I have an off-topic question for you:

I also play guitar, and it is one of my primary instruments. I actually gave up cello many years ago, because I was afraid of getting confused by the difference in tuning (fourths vs fifths) I have always wanted to try violin, but put it off all these years for that same reason. I know there are a few famous players who have mastered both, but they may be the exception, or bloody geniuses, or maybe they just practice 10 hrs a day.

I am now learning the violin, and haven't touched a guitar in the last month. When I try to improvise, sure enough I am always hitting the wrong note when changing strings.

Have you found this to be a problem, or did time simply take care of it? Any tips for me?

February 10, 2005 at 06:06 AM · You're doing a lot of good things, and you've received a lot of good advice here. I'll add a bit about my experience with yoga. I've been practicing yoga for about 15 years and it definitely is a big help. It has many effects: total body relaxation, relaxation of specific muscles in the upper body, increases in blood flow to affected parts of the body, to name a few. I also have TMJ, a condition made worse by playing the violin, and yoga helps that, too. I aslo strongly recommend stretching the muscles of the upper body after you practice.

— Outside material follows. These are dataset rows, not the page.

(* ===== verification/Registry.v ===== *)
(** * Registries, worker maps and notebook-defined goblins

    [src/src/goblin_king/registry.py] (the index of goblin definitions and its
    lookups), [src/src/goblin_king/workers.py] (the worker image map),
    [src/src/goblin_king/metadata.py] and the notebook helpers at the top of
    [src/src/goblin_king/notebooks.py].  Reading files, entry points and importing
    modules stay outside: [Imports] is what importing a definition's entrypoint
    brings. *)

From Stdlib Require Import Ascii.
From S2P Require Import Prelude CausalTime Contracts ResourcePolicies Auth.

(** [sorted] on strings: the code-point order. *)
Definition sorted_strings (l : list string) : list string := merge_by String.leb l.

(** [", ".join(sorted(keys)) or "<none>"] *)
Definition available_text {R} (t : gmap string R) : string :=
  let text := py_join ", " (sorted_strings (map_to_list t).*1) in
  if truthy text then text else "<none>".

(** ** [GoblinRegistry] *)

Abbreviation Registry := (gmap string GoblinDefinition).

(** [_index_definitions]: the loop with its accumulator. *)
Fixpoint index_loop (indexed : Registry) (definitions : list GoblinDefinition) : result Registry :=
  match definitions with
  | [] => Ok indexed
  | definition :: rest =>
      match indexed !! gd_kind definition with
      | Some _ => Err (RegistryError ("duplicate goblin kind: " +:+ gd_kind definition))
      | None => index_loop (<[gd_kind definition := definition]> indexed) rest
      end
  end.
Definition _index_definitions (definitions : list GoblinDefinition) : result Registry :=
  index_loop ∅ definitions.

(** [GoblinRegistry.from_definitions] and the constructor. *)
Definition from_definitions (definitions : list GoblinDefinition) : result Registry :=
  _index_definitions definitions.

Definition registry_list (r : Registry) : list GoblinDefinition :=
  omap (λ kind, r !! kind) (sorted_strings (map_to_list r).*1).

(** [from_paths_and_definitions]: the files' registry, indexed again together
    with the external definitions. *)
Definition merge_registry (r : Registry) (definitions : list GoblinDefinition) : result Registry :=
  _index_definitions (registry_list r ++ definitions).

Definition registry_get (r : Registry) (kind : string) : result GoblinDefinition :=
  match r !! kind with
  | Some d => Ok d
  | None => Err (RegistryError ("unknown goblin kind " +:+ py_repr kind +:+ "; available: "
                                +:+ available_text r))
  end.

(** Importing the module and looking its entrypoint up. *)
Inductive Imported :=
| ImportFailed                    (* ImportError *)
| ImportRaised (e : exn)          (* anything else the module raises *)
| NoEntrypoint
| NotCallable
| Callable.
Class Imports := { import_entrypoint : GoblinDefinition → Imported }.

Definition registry_resolve `{Imports} (r : Registry) (kind : string) : result GoblinDefinition :=
  let? d := registry_get r kind in
  match import_entrypoint d with
  | ImportFailed =>
      Err (RegistryError ("could not import module " +:+ py_repr (gd_module d) +:+ " for goblin "
                          +:+ py_repr kind))
  | ImportRaised e => Err e
  | NoEntrypoint =>
      Err (RegistryError ("module " +:+ py_repr (gd_module d) +:+ " has no entrypoint "
                          +:+ py_repr (gd_entrypoint d)))
  | NotCallable =>
      Err (RegistryError ("entrypoint " +:+ gd_module d +:+ "." +:+ gd_entrypoint d
                          +:+ " is not callable"))
  | Callable => Ok d
  end.

(** ** [WorkerImageMap] *)

Record WorkerImageDefinition := mkWorkerImage {
  wi_context : string; wi_dockerfile : string; wi_image : string }.
Abbreviation WorkerImageMap := (gmap string WorkerImageDefinition).

Definition worker_get (m : WorkerImageMap) (kind : string) : result WorkerImageDefinition :=
  match m !! kind with
  | Some w => Ok w
  | None => Err (WorkerConfigError ("missing Docker worker image mapping for " +:+ py_repr kind
                                    +:+ "; available: " +:+ available_text m))
  end.
(** [from_path_and_definitions], after the file is read. *)
Definition merge_workers (loaded extra_workers : WorkerImageMap) : result WorkerImageMap :=
  let duplicates :=
    sorted_strings (filter (λ kind, is_Some (loaded !! kind)) (map_to_list extra_workers).*1) in
  match duplicates with
  | [] => Ok (extra_workers ∪ loaded)
  | _ => Err (WorkerConfigError ("duplicate worker image mapping: " +:+ py_join ", " duplicates))
  end.
Definition worker_items (m : WorkerImageMap) : list (string * WorkerImageDefinition) :=
  omap (λ kind, w ← m !! kind; Some (kind, w)) (sorted_strings (map_to_list m).*1).

(** ** Metadata *)

Definition dict_json (d : dict) : Json := JObj (map_to_list d).

(** [GoblinDefinition.model_dump(mode=json)] *)
Definition definition_dump (d : GoblinDefinition) : Json :=
  JObj [("kind", JStr (gd_kind d)); ("display_name", JStr (gd_display_name d));
        ("module", JStr (gd_module d)); ("entrypoint", JStr (gd_entrypoint d));
        ("timeout_seconds", JOptInt (gd_timeout_seconds d));
        ("max_retries", JOptInt (gd_max_retries d));
        ("metadata", dict_json (gd_metadata d))].

Definition goblin_job_metadata (d : GoblinDefinition) (policy : option ResourcePolicy) : dict :=
  let payload : dict :=
    <["goblin_source" := default (JStr "registry") (gd_metadata d !! "source")]>
      {[ "goblin_definition" := definition_dump d ]} in
  match policy with
  | Some p => <["resource_policy" := JObj (compact p)]> payload
  | None => payload
  end.

(** A JSON value survives its own encoding, so only the shape can be refused. *)
Definition goblin_validation_input (d : GoblinDefinition) (runtime_input : dict) : result dict :=
  match gd_metadata d !! "validation_input" with
  | None => Ok runtime_input
  | Some (JObj o) => Ok (list_to_map o)
  | Some _ => Err (ValueError "goblin metadata validation_input must be a JSON object")
  end.

(** ** Notebook-defined goblins *)

Definition NOTEBOOK_WORKER_MODULE : string := "goblin_king.container_only".

Definition nul : string := String Ascii.zero EmptyString.

Definition notebook_source_hash `{Crypto} (source function_name : string) : string :=
  sha256_hex (function_name +:+ nul +:+ source).

(** [image_identity or "<unresolved-runner-image>"] *)
Definition notebook_validation_identity `{Crypto} (image_identity : option string)
    (source_hash : string) : string :=
  let image_part := if truthy_opt image_identity then default EmptyString image_identity
                    else "<unresolved-runner-image>" in
  sha256_hex (image_part +:+ nul +:+ source_hash).

Definition notebook_definition (r : NotebookGoblinRecord) : GoblinDefinition :=
  mkGoblinDefinition (ng_kind r) (ng_display_name r) NOTEBOOK_WORKER_MODULE "run"
    (ng_timeout_seconds r) (Some (ng_max_retries r))
    (<["workload_type" := JStr "notebook-python-function"]>
      (<["source_hash" := JStr (ng_source_hash r)]>
        (<["function_name" := JStr (ng_function_name r)]> (ng_metadata r)))).

Definition notebook_worker_map (r : NotebookGoblinRecord) : WorkerImageMap :=
  {[ ng_kind r := mkWorkerImage "." "Dockerfile" (ng_image r) ]}.

Definition notebook_worker_input (r : NotebookGoblinRecord) (payload : dict) : dict :=
  list_to_map [("kind", JStr (ng_kind r)); ("source", JStr (ng_source r));
               ("source_hash", JStr (ng_source_hash r)); ("function", JStr (ng_function_name r));
               ("payload", dict_json payload)].

(** ** Lemmas *)

Lemma index_loop_spec indexed ds :
  match index_loop indexed ds with
  | Ok r => NoDup (gd_kind <$> ds) ∧ (∀ d, d ∈ ds → indexed !! gd_kind d = None)
      ∧ (∀ kind d, r !! kind = Some d ↔ indexed !! kind = Some d ∨ (d ∈ ds ∧ gd_kind d = kind))
  | Err e => ∃ kind, e = RegistryError ("duplicate goblin kind: " +:+ kind)
      ∧ (∃ d, d ∈ ds ∧ gd_kind d = kind)
      ∧ ¬ (NoDup (gd_kind <$> ds) ∧ ∀ d, d ∈ ds → indexed !! gd_kind d = None)
  end.
Proof.
  revert indexed. induction ds as [|d ds IH]; intros indexed; simpl.
  - split_and!; [constructor|by intros d Hd%not_elem_of_nil|].
    intros kind d. split; [by left|]. intros [?|[Hd _]]; [done|by apply not_elem_of_nil in Hd].
  - destruct (indexed !! gd_kind d) as [old|] eqn:Hold.
    { exists (gd_kind d). split_and!; [done|exists d; split; [left|done]|].
      intros [_ Hno]. rewrite Hno in Hold; [done|left]. }
    specialize (IH (<[gd_kind d := d]> indexed)).
    destruct (index_loop _ ds) as [r|e].
    + destruct IH as (Hnd & Hno & Hr).
      assert (∀ x, x ∈ ds → gd_kind x ≠ gd_kind d ∧ indexed !! gd_kind x = None) as Hds.
      { intros x Hx. specialize (Hno x Hx). destruct (decide (gd_kind x = gd_kind d)) as [E|E].
        - by rewrite E, lookup_insert_eq in Hno.
        - by rewrite lookup_insert_ne in Hno. }
      split_and!.
      * apply NoDup_cons. split; [|done]. intros (x & Hk & Hx)%list_elem_of_fmap.
        by destruct (Hds x Hx).
      * intros x [->|Hx]%elem_of_cons; [done|]. by apply Hds.
      * intros kind x. rewrite Hr, elem_of_cons. destruct (decide (kind = gd_kind d)) as [->|Hk].
        -- rewrite lookup_insert_eq. split.
           ++ intros [[= ->]|[Hx Heq]]; [by right; split; [left|]|].
              by destruct (Hds x Hx).
           ++ intros [Hx|[[->|Hx] Heq]]; [congruence|by left|by destruct (Hds x Hx)].
        -- rewrite lookup_insert_ne by done. naive_solver.
    + destruct IH as (kind & -> & (x & Hx & Hk) & Hno). exists kind.
      split_and!; [done|exists x; split; [by right|done]|].
      intros [[Hd Hnd]%NoDup_cons Hall]. apply Hno. split; [done|].
      intros y Hy. destruct (decide (gd_kind y = gd_kind d)) as [E|E].
      * destruct Hd. rewrite <- E. by apply list_elem_of_fmap_2.
      * rewrite lookup_insert_ne by done. apply Hall. by right.
Qed.

(** ** Properties *)

(** A registry is built exactly from definitions with pairwise different
    kinds; it then finds each of them under its kind and nothing else, and an
    unknown kind is refused with a [RegistryError]; a repeated kind refuses the
    whole registry and names the kind. *)
Theorem registry_index_spec (ds : list GoblinDefinition) :
  match from_definitions ds with
  | Ok r => NoDup (gd_kind <$> ds)
      ∧ ∀ kind, match registry_get r kind with
                | Ok d => d ∈ ds ∧ gd_kind d = kind
                | Err e => (∀ d, d ∈ ds → gd_kind d ≠ kind) ∧ ∃ msg, e = RegistryError msg
                end
  | Err e => ¬ NoDup (gd_kind <$> ds)
      ∧ ∃ d, d ∈ ds ∧ e = RegistryError ("duplicate goblin kind: " +:+ gd_kind d)
  end.
Proof.
  unfold from_definitions, _index_definitions. pose proof (index_loop_spec ∅ ds) as Hspec.
  destruct (index_loop ∅ ds) as [r|e].
  - destruct Hspec as (Hnd & _ & Hr). split; [done|]. intros kind. unfold registry_get.
    destruct (r !! kind) as [d|] eqn:Hk.
    + apply Hr in Hk as [Hk|Hk]; [by rewrite lookup_empty in Hk|done].
    + split; [|eauto]. intros d Hd Heq.
      assert (r !! kind = Some d) by (apply Hr; by right). congruence.
  - destruct Hspec as (kind & -> & (d & Hd & <-) & Hno). split; [|by exists d].
    intros Hnd. apply Hno. split; [done|]. intros x _. apply lookup_empty.
Qed.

It has been several months since your original post. I hope that you are in better shape now. Please let us know what you've tried and what has worked for you.

February 10, 2005 at 06:38 AM · Stradivarius copies have relatively thinner necks.

Once I let a guitar player try my violin and he totally mangled the strings with this fingers. It appears that guitar hand/finger positioning is inimical to violin practice, so you really have to try not to cross apply habits on one of them to the other.

February 10, 2005 at 03:40 PM · question

does lower action make a violin easier to play?